A BLONDE woman in a little black dress and zip-up rain mac is shooting me a strange look across a wet pavement in central London.

I’ve been busted. This is a very awkward moment. I was trying to take a photo of her on my iPhone without her noticing, but clearly I’ve failed.

It’s an irritation that must be common place to celebritie­s when out and about. But this poor unsuspecti­ng woman is no superstar, and I’m no stalker. She’s a 51-year-old lawyer from London called Marie Van Der Zyl who’s popped out for a spot of shopping. But I like the look of her snazzy fur boots and jacket and want to know where she bought them.

While previously my only options would be to boldly stride up and ask, or do a bit of internet research with my stealthily taken photograph, now there’s an app for that. Launched today by fashion website Asos, in theory it’s the end of fashion envy, an end to the dreaded - and very un-British - thought of chasing someone down in the street to ask them where they bought their shoes.

In theory, it should also be very sim- ple. After downloadin­g the Asos app for free from your smartphone, you take a picture of an item of clothing you’ve seen someone wearing in the street and let the app either identify it for you, or find similar-looking garments on the Asos website.

While the online fashion retailer sell their own brand of clothes on the site, they also sell high street labels including Whistles, French Connection and Ted Baker, as well as vintage fashion, so the suggestion­s are varied and you get up to 100 with each search.

If you like any of the alternativ­es it suggests, you click, enter your size and card details and it could be on your doorstep as little as 24 hours later. It’s instant gratificat­ion for consumers: the fashion equivalent of Uber, Tinder and Deliveroo for people who want as little human interactio­n as possible. With a few clicks we can buy someone’s outfit without having to speak to them.

It should also be a way of getting an outfit you like on the cheap. If you saw someone food shopping in Stella McCartney, for example, or walking their dog in Dior and took a picture, the app would show you a variety of cheaper alternativ­es. It’s the equivalent of taking a picture of a book in Waterstone­s, so you can get it cheaper on Amazon later. The problem is that the results are rather hit and miss. Not one of the random searches I did during my experiment identified the item exactly. But then the person would have to be wearing something they’d bought very recently, and therefore still in stock, so it’s hardly surprising.

The £25 black Asos rain mac it suggests I buy to look like Marie is very similar. When I ask Marie where she got it from, she tells me it’s ‘an old maternity mac from Mamas and Papas’ she just threw on to brave the rain, and seeing as I’m not pregnant but would still like an alternativ­e, their suggestion seems a good alternativ­e. Then again it’s a plain black rain mac, so it would be hard to go wrong (although several options for men’s macs do seem a little insulting to Marie’s style).

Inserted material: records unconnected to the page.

Lemma deepmerge_obj f (target source : obj) :
  deepmerge f (VObj target) (VObj source) = VObj (mergeObject f target source).
Proof. reflexivity. Qed.

Lemma mergeObject_empty f (source : obj) : mergeObject f ∅ source = source.
Proof.
  apply map_eq. intros k. rewrite mergeObject_lookup.
  unfold prop. rewrite lookup_empty. simpl.
  destruct (source !! k); [|done]. by rewrite andb_false_r.
Qed.

(** Merging a value into a target of another shape, or an array into an
    array, yields the value itself. *)
Lemma deepmerge_replaces tv sv :
  isPlainObject tv && isPlainObject sv = false ->
  deepmerge dontMergeArrays tv sv = sv.
Proof.
  intros H. destruct sv as [| | | | |new|src]; try done.
  - by destruct tv.
  - destruct tv; try done; simpl; f_equal; apply mergeObject_empty.
Qed.

Lemma applyPatchChanges_getChangesBetween (a : obj) :
  forall b : obj,
    keeps_keys (VObj a) (VObj b) = true ->
    is_plain (VObj b) = true ->
    applyPatchChanges a (getChangesBetween a b) = b.
Proof.
  induction a as [a IH] using obj_ind. intros b Hkeep Hplain.
  rewrite keeps_keys_obj in Hkeep. rewrite is_plain_obj in Hplain.
  apply map_eq. intros k. unfold applyPatchChanges.
  rewrite mergeObject_lookup, getChangesBetween_lookup.
  unfold isEqual, prop.
  destruct (a !! k) as [sv|] eqn:Ha, (b !! k) as [tv|] eqn:Hb; simpl.
  - case_bool_decide as E; [by subst|].
    f_equal.
    destruct (isPlainObject sv && isPlainObject tv) eqn:Hobj.
    + destruct sv as [| | | | | |s'], tv as [| | | | | |t']; try done.
      rewrite getChangesBetween_value_obj. cbn [isMergeableObject truthy andb].
      rewrite deepmerge_obj. f_equal.
      apply (IH k s' Ha).
      * destruct (Hkeep k _ Ha) as (tv & Htv & ?). by simplify_eq.
      * apply (Hplain k). done.
    + destruct (isMergeableObject tv && truthy sv); [|done].
      by apply deepmerge_replaces.
  - destruct (Hkeep k sv Ha) as (tv & ? & _). congruence.
  - case_bool_decide as E.
    + subst tv. by specialize (Hplain k VUndef Hb).
    + by rewrite andb_false_r.
  - done.
Qed.

End DiffFacts.

(** ** Entities *)

Module ModelFacts.
Import JS Lodash Deepmerge Store Model Spec JSFacts DiffFacts.

Lemma getChangedAttributesBetween_same (a : obj) :
  getChangedAttributesBetween a a = [].
Proof.
  unfold getChangedAttributesBetween.
  induction (union (keys a) (keys a)) as [|k ks IH]; [done|].
  rewrite filter_cons. unfold isEqual at 1.
  destruct (decide (bool_decide (prop a k = prop a k) = false)) as [E|_].
  - by rewrite bool_decide_eq_true_2 in E.
  - exact IH.
Qed.

(** A committed entity reports no changes. *)
Lemma hasChanges_commitChanges (m : Model) :
  hasChanges (commitChanges m) None = false.
Proof.
  unfold hasChanges, changedAttributes, commitChanges, toJS. simpl.
  by rewrite getChangedAttributesBetween_same.
Qed.

Lemma url_resolves (this : loc) (w : World) :
  has_root this w = true ->
  url this w =
    Ok (if isNew (objs w this) then root_of this w
        else root_of this w +:+ "/" +:+
             toString (prop (attributes (objs w this))
                         (primaryKey (objs w this)))).
Proof.
  unfold has_root, root_of, url, isNew, get, prop, collection_url, nonempty.
  destruct (objs w this) as [pk root defs attrs comm oid coll]; simpl.
  intros H. repeat (case_match; simplify_eq/=); try done.
  all: match goal with
       | E : negb (negb ?b) = true |- _ => by destruct b
       end.
Qed.
(** * Destination prediction by a bidirectional recurrent memory network

    A shallow embedding of [model/memory_network_bidir.py]: the
    [RecurrentEncoder] brick and the [Model] that compares a batch of trip
    prefixes with a batch of candidate trips.

    Conventions of the embedding.
    - A two-dimensional array is a [matrix]: its list of rows together with
      its number of columns, so that the shape of an array with no row is
      kept (the transpose of a 0 x T array is a T x 0 array).
    - Tensor expressions denote real numbers: [exp], [sqrt] and division are
      those of the real field; rounding and overflow are not modelled.
      The program divides by the standard deviations of the coordinates,
      which are constants of the data set, and by the norm of every
      candidate representation when the normalisation is configured.  The
      latter yields 0/0 on a representation of zeros, which is not a number
      in the program and has no counterpart in the real field: the
      properties of the attention and of the prediction are stated for the
      batches on which no such division occurs ([normalization_defined]).
    - Masks hold whole numbers (0 or 1 in a well-formed batch) and are
      carried as [Z]; an [int64] is a [Z] with its wrap-around written out.
    - Every operation that can raise (a missing key, an index out of
      range, a shape mismatch) returns an [option].
    - The bricks of the Blocks library ([Bidirectional], [LSTM], [Fork],
      [MLP]) and the [ContextEmbedder] are parameters of the encoder. *)

From Stdlib Require Import Reals Lra Lia ZArith.
From stdpp Require Import base option list gmap strings.

(** ** Arrays *)

Module Numpy.

Record matrix (A : Type) : Type := Matrix { ncols : nat; rows : list (list A) }.
Arguments Matrix {A} ncols rows.
Arguments ncols {A} m.
Arguments rows {A} m.

Definition nrows {A} (m : matrix A) : nat := length (rows m).

(** Every row has the declared width. *)
Definition wf {A} (m : matrix A) : Prop :=
  Forall (fun r => length r = ncols m) (rows m).

(** [cast(x, 'int64')] on a whole number: two's complement wrap-around. *)
Definition cast_int64 (z : Z) : Z :=
  ((z + 2 ^ 63) mod 2 ^ 64 - 2 ^ 63)%Z.

(** [l[i]] for an integer [i]: a negative index counts from the end, an
    index outside [-len, len) raises [IndexError]. *)
Definition np_index {A} (l : list A) (i : Z) : option A :=
  let n := Z.of_nat (length l) in
  if decide (0 <= i < n)%Z then l !! Z.to_nat i
  else if decide (- n <= i < 0)%Z then l !! Z.to_nat (i + n)
  else None.

(** [arange(n)] *)
Definition arange (n : nat) : list Z := map Z.of_nat (seq 0 n).

(** [m.T] *)
Definition transpose {A} `{Inhabited A} (m : matrix A) : matrix A :=
  Matrix (nrows m) (map (fun j => map (fun r => r !!! j) (rows m)) (seq 0 (ncols m))).

(** Elementwise application of a scalar function. *)
Definition mmap {A B} (f : A -> B) (m : matrix A) : matrix B :=
  Matrix (ncols m) (map (map f) (rows m)).

(** [m[:, :d]] *)
Definition cols_first {A} (d : nat) (m : matrix A) : matrix A :=
  Matrix (d `min` ncols m) (map (take d) (rows m)).

(** [m[:, -d:]]; in Python [-0] is [0], so that [m[:, -0:]] is all of [m]. *)
Definition cols_last {A} (d : nat) (m : matrix A) : matrix A :=
  if decide (d = 0) then m
  else Matrix (d `min` ncols m) (map (fun r => drop (length r - d) r) (rows m)).

(** [v[:, None]]: a vector as a one-column matrix. *)
Definition column {A} (v : list A) : matrix A :=
  Matrix 1 (map (fun x => [x]) v).

(** [concatenate((a, b), axis=1)]: the numbers of rows must agree. *)
Definition hconcat {A} (a b : matrix A) : option (matrix A) :=
  if decide (nrows a = nrows b)
  then Some (Matrix (ncols a + ncols b) (zip_with app (rows a) (rows b)))
  else None.

(** [concatenate(ms, axis=1)] for a tuple of matrices. *)
Fixpoint concatenate_axis1 {A} (ms : list (matrix A)) : option (matrix A) :=
  match ms with
  | [] => None
  | [m] => Some m
  | m :: ms' => concatenate_axis1 ms' ≫= hconcat m
  end.

(** [m.sum(axis=0)] and [m.sum(axis=1)] on whole numbers. *)
Definition Zsum (l : list Z) : Z := foldr Z.add 0%Z l.

Definition sum_axis0 (m : matrix Z) : list Z :=
  map (fun j => Zsum (map (fun r => r !!! j) (rows m))) (seq 0 (ncols m)).

Definition sum_axis1 (m : matrix Z) : list Z := map Zsum (rows m).

(** [m[I, J]] for two index vectors on a matrix: entry [b] of the result is
    [m[I[b], J[b]]]. *)
Definition index2 {A} (m : matrix A) (I J : list Z) : option (list A) :=
  mapM (fun ij => np_index (rows m) ij.1 ≫= fun r => np_index r ij.2) (zip I J).

(** [p[I, J]] for two index vectors on a three-dimensional array (a list,
    along the first axis, of matrices): row [b] of the result is
    [p[I[b], J[b], :]]. *)
Definition index3 {A} (p : list (matrix A)) (I J : list Z) : option (matrix A) :=
  rs ← mapM (fun ij => np_index p ij.1 ≫= fun m => np_index (rows m) ij.2) (zip I J);
  Some (Matrix (from_option ncols 0 (head p)) rs).

End Numpy.

(** ** Real-valued tensor operations *)

Module Tensor.
Import Numpy.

The app also seems thrown when it comes to coats, losing the ability to pick out any other part of the outfit, which isn’t helpful on a wet day when everyone is covered up. Tayla Lansdown, an 18-yearold sales assistant from Jigsaw in London, is wearing one of her shop’s £270 pacific blue oval coats – but I’m more interested in the dress underneath. I have to ask her to take the coat off so the app can get a decent look. Another awkward moment. It’s damp and chilly, but she kindly obliges and a floral £119 Whistles dress and £30 Liquorish alternativ­e the app comes up with both look great.

Having worked in fashion for around a year, Tayla thinks there’s a definite place for the app.

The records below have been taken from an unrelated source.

Lemma modify_eq (this : ref) f (w : World) (e : SpatialEntity) :
  spatial w this = Some e -> modify this f w = store this (f e) w.
Proof. intros H. unfold modify. by rewrite H. Qed.

Lemma store_store (r : ref) (e e0 : SpatialEntity) (w : World) :
  store r e (store r e0 w) = store r e w.
Proof. unfold store; simpl. by rewrite insert_insert_eq. Qed.

Lemma modify_store (r : ref) f (e : SpatialEntity) (w : World) :
  modify r f (store r e w) = store r (f e) w.
Proof.
  rewrite (modify_eq r f _ e) by apply spatial_store_eq.
  apply store_store.
Qed.

Lemma modify_emit (r : ref) f (ev : Event) (w : World) :
  modify r f (emit ev w) = emit ev (modify r f w).
Proof.
  unfold modify. rewrite spatial_emit. by destruct (spatial w r).
Qed.

(** ** What each operation does to the world *)

Lemma invalidateTransform_eq (this : ref) (w : World) (e : SpatialEntity) :
  spatial w this = Some e ->
  invalidateTransform this w = store this (set_transformDirty_ true e) w.
Proof. apply modify_eq. Qed.

Lemma postNetworkUpdate_eq (this : ref) (w : World) (e : SpatialEntity) :
  spatial w this = Some e ->
  postNetworkUpdate this w = store this (set_transformDirty_ true e) w.
Proof. apply modify_eq. Qed.

Lemma updateTransform_clean (this : ref) (w : World) (e : SpatialEntity) :
  spatial w this = Some e -> transformDirty_ e = false ->
  updateTransform this w = w.
Proof. intros He Hd. unfold updateTransform. by rewrite He, Hd. Qed.

Lemma updateTransform_dirty (this : ref) (w : World) (e : SpatialEntity) :
  spatial w this = Some e -> transformDirty_ e = true ->
  updateTransform this w =
  {| heap := <[ this := Spatial (recomputed e) ]> (heap w);
     trace := trace w ++ notification (store this (recomputed e) w) this |}.
Proof.
  intros He Hd. unfold updateTransform. rewrite He, Hd. cbn [negb].
  rewrite (modify_eq _ _ _ e He), !modify_store.
  change (store this _ w) with (store this (recomputed e) w).
  unfold notification.
  destruct (getParent (store this (recomputed e) w) this) as [p|];
    [destruct (has_childTransformed _ _)|];
    unfold emit, store; simpl; by rewrite ?app_nil_r.
Qed.

Lemma updateTransform_spatial (this : ref) (w : World) (e : SpatialEntity) :
  spatial w this = Some e ->
  spatial (updateTransform this w) this =
  Some (if transformDirty_ e then recomputed e else e).
Proof.
  intros He. destruct (transformDirty_ e) eqn:Hd.
  - rewrite (updateTransform_dirty _ _ _ He Hd).
    apply (spatial_store_eq this (recomputed e) w).
  - by rewrite (updateTransform_clean _ _ _ He Hd).
Qed.

Lemma setPosition_eq (this : ref) (value : Vec3.t) (w : World) (e : SpatialEntity) :
  spatial w this = Some e ->
  setPosition this value w =
  if Vec3.equals (position_ (state_ e)) value then w
  else
    store this
      (written (positionOrdinal_ (state_ e))
         (set_position_ value (state_ e)) e)
      (emit (LogWrite "setPosition:"
               [Vec3.i0 value; Vec3.i1 value; Vec3.i2 value]) w).
Proof.
  intros He. unfold setPosition. rewrite He.
  destruct (Vec3.equals _ _); [done|]. cbn [negb].
  unfold gf_log_write, setVariableDirty, invalidateTransform.
  rewrite !modify_emit, (modify_eq _ _ _ e He), !modify_store.
  by destruct value.
Qed.

Lemma setRotation_eq (this : ref) (value : Quaternion.t) (w : World) (e : SpatialEntity) :
  spatial w this = Some e ->
  setRotation this value w =
  if Vec4.equals (rotation_ (state_ e)) value then w
  else
    store this
      (written (rotationOrdinal_ (state_ e))
         (set_rotation_ value (state_ e)) e)
      (emit (LogWrite "setRotation:"
               [Vec4.i0 value; Vec4.i1 value; Vec4.i2 value; Vec4.i3 value])
         w).
Proof.
  intros He. unfold setRotation. rewrite He.
  destruct (Vec4.equals _ _); [done|]. cbn [negb].
  unfold gf_log_write, setVariableDirty, invalidateTransform.
  rewrite !modify_emit, (modify_eq _ _ _ e He), !modify_store.
  by destruct value.
Qed.

Lemma setScale_eq (this : ref) (value : Vec3.t) (w : World) (e : SpatialEntity) :
  spatial w this = Some e ->
  setScale this value w =
  if Vec3.equals (scale_ (state_ e)) value then w
  else
    store this
      (written (scaleOrdinal_ (state_ e)) (set_scale_ value (state_ e)) e) w.
Proof.
  intros He. unfold setScale. rewrite He.
  destruct (Vec3.equals _ _); [done|]. cbn [negb].
  unfold setVariableDirty, invalidateTransform.
  rewrite (modify_eq _ _ _ e He), !modify_store.
  by destruct value.
Qed.

Lemma setBoundingRadius_eq (this : ref) (value : number) (w : World) (e : SpatialEntity) :
  spatial w this = Some e ->
  setBoundingRadius this value w =
  if JS.ne (radius_comparand (boundingRadius_ (state_ e))) value
  then
    store this
      (written (boundingRadiusOrdinal_ (state_ e))
         (set_boundingRadius_ value (state_ e)) e) w
  else w.
Proof.
  intros He. unfold setBoundingRadius. rewrite He.
  unfold JS.bool_ne, radius_comparand.
  destruct (JS.ne _ _); [|done].
  unfold setVariableDirty, invalidateTransform.
  by rewrite (modify_eq _ _ _ e He), !modify_store.
Qed.

(** ** JavaScript numbers *)

Lemma Qc_one_ne_zero : (Q2Qc (inject_Z 1) ≠ Q2Qc (inject_Z 0))%Qc.
Proof. intros H. by apply (f_equal this) in H. Qed.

‘I see women in shoes and jackets I’d love to own all the time but I hardly ever go up to them. It’s easy to get shy in real life, and it feels intrusive asking, so an app like this is a brilliant idea. Sometimes people come into the shop and say they saw someone wearing a dress they loved in the street and they want the same one. They only know because they’ve had the guts to ask them – but that’s very rare because it’s intimidati­ng to go up to somebody.’

While testing the app it becomes clear this unwillingn­ess to talk to strangers could make it invaluable – if you can be stealthy enough. And it does feel slightly creepy.

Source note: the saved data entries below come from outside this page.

(** [only_local_sources_are_written] for the live target, in a run where
    the operator has the target copied over the source. *)
Lemma only_local_sources_are_written_witness :
  files (script (os:=quiet_os) example_env check_args
           (example_world nginx_line (Some "worker_processes 8;") ["c"; "y"])).2
    !! "/etc/nginx/nginx.conf"
  = files (example_world nginx_line (Some "worker_processes 8;") ["c"; "y"])
      !! "/etc/nginx/nginx.conf".
Proof.
  apply (only_local_sources_are_written (os:=quiet_os) example_env check_args
           (example_world nginx_line (Some "worker_processes 8;") ["c"; "y"])
           "/etc/nginx/nginx.conf").
  - reflexivity.
  - right. right. intros checklist H. vm_compute in H. injection H as <-.
    repeat constructor. discriminate.
Defined.

(** ** Entries *)

(** [authoring_errors_end_the_run] on a checklist whose first source does
    not exist. *)
Lemma authoring_errors_end_the_run_witness :
  for_entries (os:=quiet_os) check_args "/var/cache/confcheck" "web" "./CONFCHECKLIST"
    [("sshd_config", "/etc/ssh/sshd_config"); ("nginx.conf", "/etc/nginx/nginx.conf")]
    (example_world nginx_line None ["y"])
  = (Ret (Some 2),
     emit (Printed ("Config source file sshd_config referenced in ./CONFCHECKLIST "
                    +:+ "doesn't exist; please correct this and try again."))
       (example_world nginx_line None ["y"])).
Proof.
  apply (proj1 (authoring_errors_end_the_run (os:=quiet_os) check_args "/var/cache/confcheck"
                  "web" "./CONFCHECKLIST" "sshd_config" "/etc/ssh/sshd_config"
                  [("nginx.conf", "/etc/nginx/nginx.conf")]
                  (example_world nginx_line None ["y"]))).
  reflexivity.
Defined.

But not everyone takes it the wrong way. Brimingham student Poppy Willis, 21, says: ‘If a stranger took a picture of my outfit in the street I’d think, “God, I look must look great today”. Unless they looked like a stalker, that is.’

Fashion buyer Aiman Alzakova, 32, from Kazakhstan, isn’t so sure: ‘I’d find someone taking a picture of me in the street very strange – unless it was fashion week.’